TASK: Once the line containing "apply andb_true_iff. split;" is found in the records below, return it and each following line exactly, up to and including the line containing "(** Serving a whole frame. *)", and nothing else.

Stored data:
|---|

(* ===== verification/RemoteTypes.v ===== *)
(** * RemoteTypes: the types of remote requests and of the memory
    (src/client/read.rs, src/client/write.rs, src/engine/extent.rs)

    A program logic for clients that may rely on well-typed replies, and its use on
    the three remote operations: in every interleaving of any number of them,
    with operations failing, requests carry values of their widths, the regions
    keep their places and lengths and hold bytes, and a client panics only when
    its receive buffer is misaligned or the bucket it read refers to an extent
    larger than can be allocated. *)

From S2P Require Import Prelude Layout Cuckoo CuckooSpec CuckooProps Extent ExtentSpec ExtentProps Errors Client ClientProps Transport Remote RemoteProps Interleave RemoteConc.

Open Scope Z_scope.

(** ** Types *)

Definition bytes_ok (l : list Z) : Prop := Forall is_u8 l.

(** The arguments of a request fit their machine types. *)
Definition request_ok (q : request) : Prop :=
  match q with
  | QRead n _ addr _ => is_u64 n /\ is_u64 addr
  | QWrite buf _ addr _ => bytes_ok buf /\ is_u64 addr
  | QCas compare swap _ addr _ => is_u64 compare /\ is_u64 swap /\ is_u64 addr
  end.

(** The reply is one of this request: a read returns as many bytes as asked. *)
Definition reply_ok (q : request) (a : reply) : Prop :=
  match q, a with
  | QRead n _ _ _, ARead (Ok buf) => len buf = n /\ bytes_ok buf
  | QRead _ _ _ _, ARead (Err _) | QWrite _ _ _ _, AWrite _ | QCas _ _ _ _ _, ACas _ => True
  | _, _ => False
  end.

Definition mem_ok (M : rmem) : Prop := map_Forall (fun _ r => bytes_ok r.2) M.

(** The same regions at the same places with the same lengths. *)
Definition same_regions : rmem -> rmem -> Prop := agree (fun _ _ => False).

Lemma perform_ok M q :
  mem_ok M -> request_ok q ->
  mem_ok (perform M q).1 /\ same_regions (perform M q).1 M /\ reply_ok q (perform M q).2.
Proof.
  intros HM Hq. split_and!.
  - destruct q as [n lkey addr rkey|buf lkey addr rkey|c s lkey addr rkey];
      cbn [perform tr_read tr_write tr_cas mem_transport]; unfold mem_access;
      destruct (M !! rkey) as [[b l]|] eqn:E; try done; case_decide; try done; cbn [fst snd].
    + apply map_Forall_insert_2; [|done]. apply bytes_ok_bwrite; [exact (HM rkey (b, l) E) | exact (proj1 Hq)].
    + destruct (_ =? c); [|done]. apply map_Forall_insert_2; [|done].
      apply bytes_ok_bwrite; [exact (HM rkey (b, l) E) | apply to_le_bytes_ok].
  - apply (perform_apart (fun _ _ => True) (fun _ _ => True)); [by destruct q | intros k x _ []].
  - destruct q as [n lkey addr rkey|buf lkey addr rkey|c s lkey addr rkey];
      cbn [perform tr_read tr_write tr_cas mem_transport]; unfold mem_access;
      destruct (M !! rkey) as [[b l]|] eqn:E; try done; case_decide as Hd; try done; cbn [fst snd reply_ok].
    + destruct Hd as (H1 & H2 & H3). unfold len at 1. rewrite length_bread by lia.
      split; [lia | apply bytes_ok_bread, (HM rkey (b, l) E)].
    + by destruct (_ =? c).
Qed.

|---|

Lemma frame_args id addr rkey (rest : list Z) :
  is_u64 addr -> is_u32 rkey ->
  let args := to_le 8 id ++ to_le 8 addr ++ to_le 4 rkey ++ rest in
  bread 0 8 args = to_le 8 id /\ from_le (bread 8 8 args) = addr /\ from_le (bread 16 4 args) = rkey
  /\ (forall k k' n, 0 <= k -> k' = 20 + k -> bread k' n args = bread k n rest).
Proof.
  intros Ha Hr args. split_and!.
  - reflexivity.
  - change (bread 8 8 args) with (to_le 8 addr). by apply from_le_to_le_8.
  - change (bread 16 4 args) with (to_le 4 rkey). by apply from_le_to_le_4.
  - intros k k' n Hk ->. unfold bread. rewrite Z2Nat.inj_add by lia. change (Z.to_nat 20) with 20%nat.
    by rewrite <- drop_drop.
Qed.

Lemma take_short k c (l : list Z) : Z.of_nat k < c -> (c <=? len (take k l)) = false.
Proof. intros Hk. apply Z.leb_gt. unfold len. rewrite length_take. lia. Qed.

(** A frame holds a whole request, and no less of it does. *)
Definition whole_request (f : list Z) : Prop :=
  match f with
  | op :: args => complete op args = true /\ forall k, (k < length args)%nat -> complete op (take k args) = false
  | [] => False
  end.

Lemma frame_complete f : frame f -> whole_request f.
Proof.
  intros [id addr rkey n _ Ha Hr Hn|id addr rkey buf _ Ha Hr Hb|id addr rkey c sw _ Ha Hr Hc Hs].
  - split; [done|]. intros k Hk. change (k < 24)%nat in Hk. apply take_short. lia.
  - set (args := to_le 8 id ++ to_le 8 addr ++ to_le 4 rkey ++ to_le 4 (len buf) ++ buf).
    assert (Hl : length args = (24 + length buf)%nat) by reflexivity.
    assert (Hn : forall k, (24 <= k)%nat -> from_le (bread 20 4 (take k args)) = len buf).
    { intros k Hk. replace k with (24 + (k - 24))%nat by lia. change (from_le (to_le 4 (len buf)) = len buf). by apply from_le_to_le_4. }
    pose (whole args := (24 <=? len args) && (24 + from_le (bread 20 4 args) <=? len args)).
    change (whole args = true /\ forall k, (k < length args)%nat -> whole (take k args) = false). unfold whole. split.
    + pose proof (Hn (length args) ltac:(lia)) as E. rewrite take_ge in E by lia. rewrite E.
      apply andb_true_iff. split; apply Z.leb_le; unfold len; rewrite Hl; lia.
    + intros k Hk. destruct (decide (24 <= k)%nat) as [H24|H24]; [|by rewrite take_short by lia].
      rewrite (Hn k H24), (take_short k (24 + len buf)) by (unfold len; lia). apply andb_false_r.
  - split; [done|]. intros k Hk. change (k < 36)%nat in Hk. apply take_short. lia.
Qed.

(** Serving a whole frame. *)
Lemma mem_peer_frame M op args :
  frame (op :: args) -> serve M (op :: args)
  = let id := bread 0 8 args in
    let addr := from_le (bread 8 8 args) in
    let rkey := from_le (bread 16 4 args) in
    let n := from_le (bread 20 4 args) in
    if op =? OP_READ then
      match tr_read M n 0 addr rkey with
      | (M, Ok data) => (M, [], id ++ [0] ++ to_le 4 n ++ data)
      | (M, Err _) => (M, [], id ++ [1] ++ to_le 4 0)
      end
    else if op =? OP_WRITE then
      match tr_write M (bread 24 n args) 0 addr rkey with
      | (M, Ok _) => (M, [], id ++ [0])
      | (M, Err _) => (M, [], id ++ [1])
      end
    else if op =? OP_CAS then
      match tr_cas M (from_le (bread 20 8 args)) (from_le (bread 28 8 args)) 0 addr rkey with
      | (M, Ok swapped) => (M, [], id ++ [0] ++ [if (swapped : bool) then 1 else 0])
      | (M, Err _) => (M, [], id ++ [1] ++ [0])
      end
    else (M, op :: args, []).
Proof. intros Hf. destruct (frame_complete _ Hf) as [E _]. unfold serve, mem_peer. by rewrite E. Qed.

|---|

WRITTEN REPLY:
      apply andb_true_iff. split; apply Z.leb_le; unfold len; rewrite Hl; lia.
    + intros k Hk. destruct (decide (24 <= k)%nat) as [H24|H24]; [|by rewrite take_short by lia].
      rewrite (Hn k H24), (take_short k (24 + len buf)) by (unfold len; lia). apply andb_false_r.
  - split; [done|]. intros k Hk. change (k < 36)%nat in Hk. apply take_short. lia.
Qed.

(** Serving a whole frame. *)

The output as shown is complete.